What the task asks –
Filter the records for "intros" and keep each line that has it.

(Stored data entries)
(** X10: a full update whose [parent_id] is explicitly null makes the item
    a root: no parent check runs, the stored row has no parent and keeps
    its key, and the history log is left as it was. *)
Theorem update_with_null_parent_detaches
    (db : DB) (i : Z) (n : Item) (data : ItemUpdate) :
  tree_ok (items db) → lookup_item (items db) i = Some n →
  u_parent_id data = Some None →
  error_dict (assign_set_fields data n) = ∅ →
  ∃ r db',
    update_item i data db = (Ok r, db')
    ∧ id r = i ∧ parent_id r = None
    ∧ lookup_item (items db') i = Some r
    ∧ history db' = history db.
Proof.
  intros Hok Hn Hpar Hclean. pose proof (lookup_item_Some _ _ _ Hn) as [Hin Hid].
  pose proof (row_bounds _ _ Hok Hin) as Hb.
  set (item := assign_set_fields data n) in *.
  assert (id item = i ∧ parent_id item = None) as [Hiid Hipar].
  { unfold item, assign_set_fields. rewrite Hpar.
    destruct (u_name data), (u_description data); simpl; by rewrite ?Hid. }
  assert (∃ r db', save item db = (Ok r, db') ∧ id r = i ∧ parent_id r = None
                   ∧ lookup_item (items db') i = Some r ∧ history db' = history db)
    as (r & db' & Hsave & Hr).
  { destruct (decide (parent_id n = parent_id item)) as [Hsame|Hdiff].
    - eexists _, _. split; [apply save_same_parent; [by rewrite Hiid | done]|].
      simpl. split; [done|]. split; [congruence|]. split; [|done].
      rewrite (lookup_item_map _ _ _ (write_columns_id item)), Hn. simpl.
      by rewrite Hiid, Hid, Z.eqb_refl.
    - destruct (move_node (items db) n None) as [tbl|] eqn:Hmove; [|done].
      destruct (move_node_row _ _ _ _ Hmove) as (m & Hm & Hmid & Hmpar & _);
        [lia | by rewrite Hid |].
      exists (with_attrs m (name item) (description item)). eexists. split.
      + unfold save.
        rewrite (run_bind_Ok _ _ db n db) by (apply objects_get_found; by rewrite Hiid).
        rewrite decide_False by done. rewrite Hipar.
        rewrite (run_bind_Ok _ _ db tt (set_items db tbl)).
        2:{ rewrite (run_bind_Ok _ _ db None db) by done. unfold move_to.
            rewrite (run_bind_Ok _ _ db db db) by done. by rewrite Hmove. }
        rewrite (run_bind_Ok _ _ _ (set_items db tbl) (set_items db tbl)) by done.
        erewrite run_bind_Ok; [|reflexivity].
        apply objects_get_found. simpl.
        rewrite (lookup_item_map _ _ _ (write_columns_id item)).
        rewrite Hiid, <- Hid, Hm. simpl. by rewrite Hmid, Z.eqb_refl.
      + simpl. split; [congruence|]. split; [done|]. split; [|done].
        rewrite (lookup_item_map _ _ _ (write_columns_id item)).
        rewrite <- Hid, Hm. simpl. by rewrite Hiid, Hmid, Hid, Z.eqb_refl. }
  exists r, db'. split; [|exact Hr].
  unfold update_item, update_with. apply run_try_Ok. unfold atomic.
  rewrite (run_bind_Ok _ _ db n db) by by apply objects_get_found.
  replace (data_parent_id data) with (@None Z) by (unfold data_parent_id; by rewrite Hpar).
  rewrite (run_bind_Ok _ _ db tt db) by done.
  rewrite (run_bind_Ok _ _ db tt db).
  - fold item. by rewrite Hsave.
  - unfold full_clean. by rewrite decide_True.
Qed.

End Detach.

Lemma update_with_null_parent_detaches_witness :
  ∃ r db', update_item (H := unconstrained) 3 (mkItemUpdate None None (Some None)) scenario
           = (Ok r, db')
           ∧ parent_id r = None ∧ history db' = [].
Proof.
  destruct (update_with_null_parent_detaches (H := unconstrained) scenario 3 bin_1
              (mkItemUpdate None None (Some None)))
    as (r & db' & Hrun & _ & Hpar & _ & Hh); [by_computation | reflexivity..|].
  by exists r, db'.
Defined.

Lemma next_id_gt ids i : i ∈ ids → i < next_id ids.
Proof.
  unfold next_id. induction ids as [|j ids IH]; intros Hi.
  - by apply elem_of_nil in Hi.
  - simpl. apply elem_of_cons in Hi as [->|Hi]; [lia|]. specialize (IH Hi). lia.
Qed.

Lemma lookup_item_snoc tbl x i :
  (∀ r, r ∈ tbl → id r ≠ i) → id x = i → lookup_item (tbl ++ [x]) i = Some x.
Proof.
  intros Hfresh Hx. unfold lookup_item. induction tbl as [|r tbl IH]; simpl.
  - by rewrite Hx, Z.eqb_refl.
  - assert (id r ≠ i) as Hr by (apply Hfresh; by left).
    apply Z.eqb_neq in Hr. rewrite Hr. apply IH. intros y Hy. apply Hfresh. by right.
Qed.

Output of the task –
  intros Hok Hn Hpar Hclean. pose proof (lookup_item_Some _ _ _ Hn) as [Hin Hid].
  unfold next_id. induction ids as [|j ids IH]; intros Hi.
  intros Hfresh Hx. unfold lookup_item. induction tbl as [|r tbl IH]; simpl.
    apply Z.eqb_neq in Hr. rewrite Hr. apply IH. intros y Hy. apply Hfresh. by right.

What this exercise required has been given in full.